In the listing beneath this line, copy exactly the lines starting with the one containing "mc_preferred : loc" and going on through the one containing "(* read_duplicated_pages *)".
== Segment start ==
(* ===== verification/Migration.v ===== *)
(** Migration of a block's pages ([uvm_va_block_make_resident] and its read
    duplicating variant in [uvm_va_block.c]): unmapping, staging through the CPU,
    the copies and the pushes that carry them, and the residency update.

    A location is a processor with, for the CPU, a NUMA node; [mg_mem] gives the
    contents of a page at a location.  A copy engine copy takes effect when it is
    pushed, except that with confidential computing on a copy to the CPU reaches
    it when the staged ciphertext is decrypted, after the push.  Chunk allocation
    is the interface [ChunkAllocator].  Perf events, the range groups' lists of
    migrated ranges and the used marks of root chunks are left out. *)
From stdpp Require Import functions sorting.
From S2P Require Import Prelude Kernel VaBlock Permissions.

Inductive make_resident_cause :=
| UVM_MAKE_RESIDENT_CAUSE_REPLAYABLE_FAULT | UVM_MAKE_RESIDENT_CAUSE_NON_REPLAYABLE_FAULT
| UVM_MAKE_RESIDENT_CAUSE_ACCESS_COUNTER | UVM_MAKE_RESIDENT_CAUSE_PREFETCH
| UVM_MAKE_RESIDENT_CAUSE_EVICTION | UVM_MAKE_RESIDENT_CAUSE_API.

#[export] Instance cause_eq_dec : EqDecision make_resident_cause.
Proof. solve_decision. Defined.

Definition NUMA_NO_NODE : Z := -1.
Definition loc : Type := Z * Z.                (* processor, NUMA node *)

(** What the VA space and the policy say. *)
Record mig_cfg := mk_mig_cfg {
  mc_perm      : perm_cfg;
  mc_can_copy_from : Z -> gset Z;   (* va_space->can_copy_from[id] *)
  mc_nodes     : list Z;            (* for_each_possible_uvm_node *)
  mc_closest_nodes : Z -> list Z;   (* for_each_closest_uvm_node *)
  mc_numa_mem_id : Z;               (* numa_mem_id() *)
  mc_preferred : loc -> bool;       (* uvm_va_policy_preferred_location_equal *)
  mc_replayable : gset Z;           (* parent->isr.replayable_faults.handling *)
  mc_cpu_ce    : bool;              (* CPU-to-CPU copies with CEs, and a GPU for them *)
  mc_cpu_gpu   : Z -> Z;            (* the GPU attached to the node, or the first one *)
}.

(** The block with what migration keeps beside it. *)
Record migration := mk_migration {
  mg_block     : va_block;
  mg_resident  : Z -> gset Z;       (* cpu.node_state[nid]->resident *)
  mg_allocated : Z -> gset Z;       (* cpu.node_state[nid]->allocated *)
  mg_chunks    : Z -> gset Z;       (* the pages of the GPU's populated chunks *)
  mg_contig    : loc -> bool;       (* is_block_phys_contig *)
  mg_dirty     : Z -> gset Z;       (* block_cpu_page_is_dirty, per node *)
  mg_dup       : gset Z;            (* read_duplicated_pages *)
  mg_evicted   : Z -> gset Z;       (* gpus[id]->evicted *)
  mg_evicted_gpus : gset Z;
  mg_mem       : loc -> Z -> list Z;
}.
Record copied_between (pages : gset Z) (migrated : bool) (m : migration) (c : move_ctx)
    (st : nv_status) (n : Z) (mask : gset Z) (m' : migration) (c' : move_ctx) : Prop := {
  cb_mask  : mask ⊆ pages;
  cb_nodes : mv_nodes c' = mv_nodes c /\ mv_node_mask c' = mv_node_mask c;
  cb_migrated : mv_migrated c' ⊆ mv_migrated c ∪ pages;
  cb_none  : migrated = false -> mv_migrated c' = mv_migrated c;
  cb_other : forall l p, l <> dst -> mg_mem m' l p = mg_mem m l p;
  cb_out   : forall p, p ∉ pages -> mg_mem m' dst p = mg_mem m dst p;
  cb_ok    : st = NV_OK -> mask = pages /\ n = Z.of_nat (size pages) /\
               (migrated = true -> mv_migrated c' = mv_migrated c ∪ pages) /\
               forall p, p ∈ pages -> mg_mem m' dst p = mg_mem m src p;
}.

Lemma nothing_copied migrated m c mask :
  mask = ∅ -> copied_between mask migrated m c NV_OK 0 mask m c.
Proof using. clear Hne Hclean Hcc. intros ->. constructor; try done; try set_solver; intros _; split_and!; try done; set_solver. Qed.
(** To the CPU. *)
Lemma to_cpu_spec m c n s :
  dst = UVM_ID_CPU -> copy_ready m c -> mv_migrated c = ∅ -> Z.of_nat (size (to_move m)) <= n -> to_move m <> ∅ ->
  wp (copy_to_destination cfg dst r pf (asked ∖ res m dst) n m c)
    (fun '(st, m', c') _ => carried m c st m' c') s.
Proof using All.
  intros Hcpu Hr Hmg Hn Hne. unfold copy_to_destination. set (C := asked ∖ res m dst).
  set (c1 := block_select_cpu_node_pages cfg C r m c).
  assert (missing dst r C m = to_move m) as HC by apply missing_without.
  assert (region_mask r ∩ C = to_move m) as HC' by (subst C; unfold to_move, missing; clear; set_solver).
  assert (node_chosen (to_move m) c c1) as Hc1.
  { rewrite <- HC'. apply select_pages_spec; [apply Hr|]. rewrite HC'. by apply Hr. }
  pose proof (select_frame cfg C r m c) as Hf1. fold c1 in Hf1.
  assert (node_ready node dst r C c1) as Hready by (eapply node_chosen_ready; [exact Hc1|by rewrite HC']).
  destruct Hc1 as [Hc1n Hc1m Hc1s (Hc1g & Hc1t & Hc1d)].
  assert (UVM_ID_IS_GPU dst = false) as -> by (by rewrite Hcpu). cbv zeta. fold c1.
  unfold copy_through_cpu. cbv zeta. rewrite <- Hcpu, Z.eqb_refl.
  assert (C <> ∅) as HCe by (intros He; apply Hne; rewrite <- HC', He; clear; set_solver).
  rewrite bool_decide_eq_false_2 by done. set (srcs := if _ || _ then _ else _).
  assert (forall id, id ∈ srcs -> id ∈ holders m) as Hsub.
  { intros id Hid. apply elem_of_ids_in_mask. subst srcs. clear - Hid. destruct (_ || _); set_solver. }
  assert (forall id p, id ∈ holders m -> p ∈ to_move m -> p ∈ res m id -> id ∈ srcs) as Hsup.
  { intros id p Hid%elem_of_ids_in_mask Hp Hpid. apply to_move_dst in Hp.
    assert (id <> dst) as Hd by (intros ->; done). subst srcs. clear - Hid Hd. destruct (_ || _); set_solver. }
  assert (forall x, x ∈ env_closest dst srcs <-> x ∈ srcs) as Hel by (intros; apply env_closest_elem).
  set (ids := env_closest dst srcs) in *.
  assert (wanted dst r C true m c1 ids = to_move m ∩ reach m (holders m)) as Hw.
  { rewrite <- HC. apply wanted_holders.
    - intros id Hid%Hel. auto.
    - intros _. by rewrite Hc1g.
    - intros p id Hp Hpid Hid. rewrite HC in Hp. apply Hel. eauto. }
  apply wp_bind. eapply wp_mono; [apply (mask_spec cfg node Hnodes Hnode dst r C pf true Hdst Hsmall m c1)|].
  { apply Hr. } { done. } { apply Hr. } { done. }
  { cbv zeta. fold ids. rewrite Hw. etransitivity; [|exact Hn]. apply inj_le, subseteq_size. clear. set_solver. }
  { intros _. by left. }
  fold ids. rewrite Hw. intros [st [[k m'] c']] s1 [Gf [Gn1 Gn2] Gm _ Go Gok]. cbn [fst snd cp_pair] in *. rewrite Hc1g, Hmg in Gm.
  assert (carried m c st m' c') as Hcar.
  { constructor.
    - by etransitivity.
    - clear - Gm. set_solver.
    - intros l p Hp. apply Go. right. clear - Hp. set_solver.
    - intros l p Hl _. apply Go. by left.
    - intros Hst. destruct (Gok Hst) as (_ & Hm' & Hd). rewrite Hm', Hc1g, Hmg by done. split; [clear; set_solver|].
      split.
      + intros p Hp. rewrite union_empty_l_L in Hp. destruct (Hd p Hp) as (id & _ & ? & ?). by exists id.
      + intros _. by rewrite Gn1, Gn2. }
  apply wp_if; intros Hst; [by apply wp_ret|]. bprop. subst st. by apply wp_ret.
Qed.

(** The staged pages, from the CPU to a GPU. *)
Lemma copy_staged_spec P m c s :
  dst <> UVM_ID_CPU -> one_node node m -> region_mask r ⊆ block_pages (mg_block m) -> mv_staged c = P ->
  P ⊆ region_mask r -> P ∩ res m dst = ∅ -> P ∩ mv_migrated c = ∅ ->
  mv_nodes c ⊆ {[node]} -> (node ∈ mv_nodes c -> mv_node_mask c node = P) -> (P <> ∅ -> node ∈ mv_nodes c) ->
  wp (copy_staged cfg dst r pf m c) (fun '(st, m', c') _ =>
    (forall l p, l <> at_ node dst \/ p ∉ P -> mg_mem m' l p = mg_mem m l p) /\
    mv_migrated c' ⊆ mv_migrated c ∪ P /\
    (st = NV_OK -> mv_migrated c' = mv_migrated c ∪ P /\
       forall p, p ∈ P -> mg_mem m' (at_ node dst) p = mg_mem m (at_ node UVM_ID_CPU) p)) s.
Proof using Hnode Hdst.
  clear Hnodes Hclosest Hsmall. intros Hd Hone Hblk Hst Hsub Hres Hmg Hn1 Hn2 Hn3. unfold copy_staged.
  assert (forall st, P = ∅ -> (forall l p, l <> at_ node dst \/ p ∉ P -> mg_mem m l p = mg_mem m l p) /\
    mv_migrated c ⊆ mv_migrated c ∪ P /\ (st = NV_OK -> mv_migrated c = mv_migrated c ∪ P /\
       forall p, p ∈ P -> mg_mem m (at_ node dst) p = mg_mem m (at_ node UVM_ID_CPU) p)) as Hnone.
  { intros st ->. assert (mv_migrated c ∪ ∅ = mv_migrated c) as -> by (clear; set_solver). split; [reflexivity|]. split; [reflexivity|].
    intros _. split; [reflexivity|]. intros p Hp. by apply not_elem_of_empty in Hp. }
  destruct (decide (node ∈ mv_nodes c)) as [Hin|Hin].
  2:{ assert (mv_nodes c = ∅) as -> by (clear - Hn1 Hin; set_solver). rewrite ids_in_mask_empty. cbn [kfold].
      apply wp_bind, wp_ret, wp_ret. apply Hnone. destruct (decide (P = ∅)); [done|]. by destruct Hin; auto. }
  assert (mv_nodes c = {[node]}) as -> by (clear - Hn1 Hin; set_solver). rewrite ids_in_mask_singleton.
  cbn [kfold]. apply wp_bind, wp_bind. cbv beta iota zeta. rewrite Hst, Hn2 by done.
  assert (P ∩ P = P) as -> by (clear; set_solver). apply wp_if; intros He; bprop.
  { apply wp_ret, wp_ret, wp_ret. by apply Hnone. }
  apply wp_bind.
  change (UVM_ID_CPU, node) with (at_ node UVM_ID_CPU).
  assert ((dst, NUMA_NO_NODE) = at_ node dst) as -> by (unfold at_; by apply Z.eqb_neq in Hd as ->).
  eapply wp_mono; [apply between_spec; rewrite ?at_id|]; try done.
  { intros m1 p. apply not_clean. by rewrite at_id. }
  { intros _. by left. }
  unfold to_copy. rewrite (resident_at node Hnode) by done.
  assert (P ∖ res m dst ∖ (if true then mv_migrated c else ∅) = P) as -> by (clear - Hres Hmg; set_solver).
  intros [[[[st k] mask] m'] c'] s1 [_ _ Hm _ Ho Hout Hok].
  assert ((forall l p, l <> at_ node dst \/ p ∉ P -> mg_mem m' l p = mg_mem m l p) /\
    mv_migrated c' ⊆ mv_migrated c ∪ P /\ (st = NV_OK -> mv_migrated c' = mv_migrated c ∪ P /\
       forall p, p ∈ P -> mg_mem m' (at_ node dst) p = mg_mem m (at_ node UVM_ID_CPU) p)) as Hall.
  { split; [|split; [done|]].
    - intros l p [Hl|Hp]; [by apply Ho|]. destruct (decide (l = at_ node dst)) as [->|]; auto.
    - intros Hst1. destruct (Hok Hst1) as (_ & _ & ? & ?). auto. }
  apply wp_ret. destruct st; apply wp_ret, wp_ret; cbn; done.
Qed.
== Segment end ==
= Answer for this exercise =
  mc_preferred : loc -> bool;       (* uvm_va_policy_preferred_location_equal *)
  mc_replayable : gset Z;           (* parent->isr.replayable_faults.handling *)
  mc_cpu_ce    : bool;              (* CPU-to-CPU copies with CEs, and a GPU for them *)
  mc_cpu_gpu   : Z -> Z;            (* the GPU attached to the node, or the first one *)
}.

(** The block with what migration keeps beside it. *)
Record migration := mk_migration {
  mg_block     : va_block;
  mg_resident  : Z -> gset Z;       (* cpu.node_state[nid]->resident *)
  mg_allocated : Z -> gset Z;       (* cpu.node_state[nid]->allocated *)
  mg_chunks    : Z -> gset Z;       (* the pages of the GPU's populated chunks *)
  mg_contig    : loc -> bool;       (* is_block_phys_contig *)
  mg_dirty     : Z -> gset Z;       (* block_cpu_page_is_dirty, per node *)
  mg_dup       : gset Z;            (* read_duplicated_pages *)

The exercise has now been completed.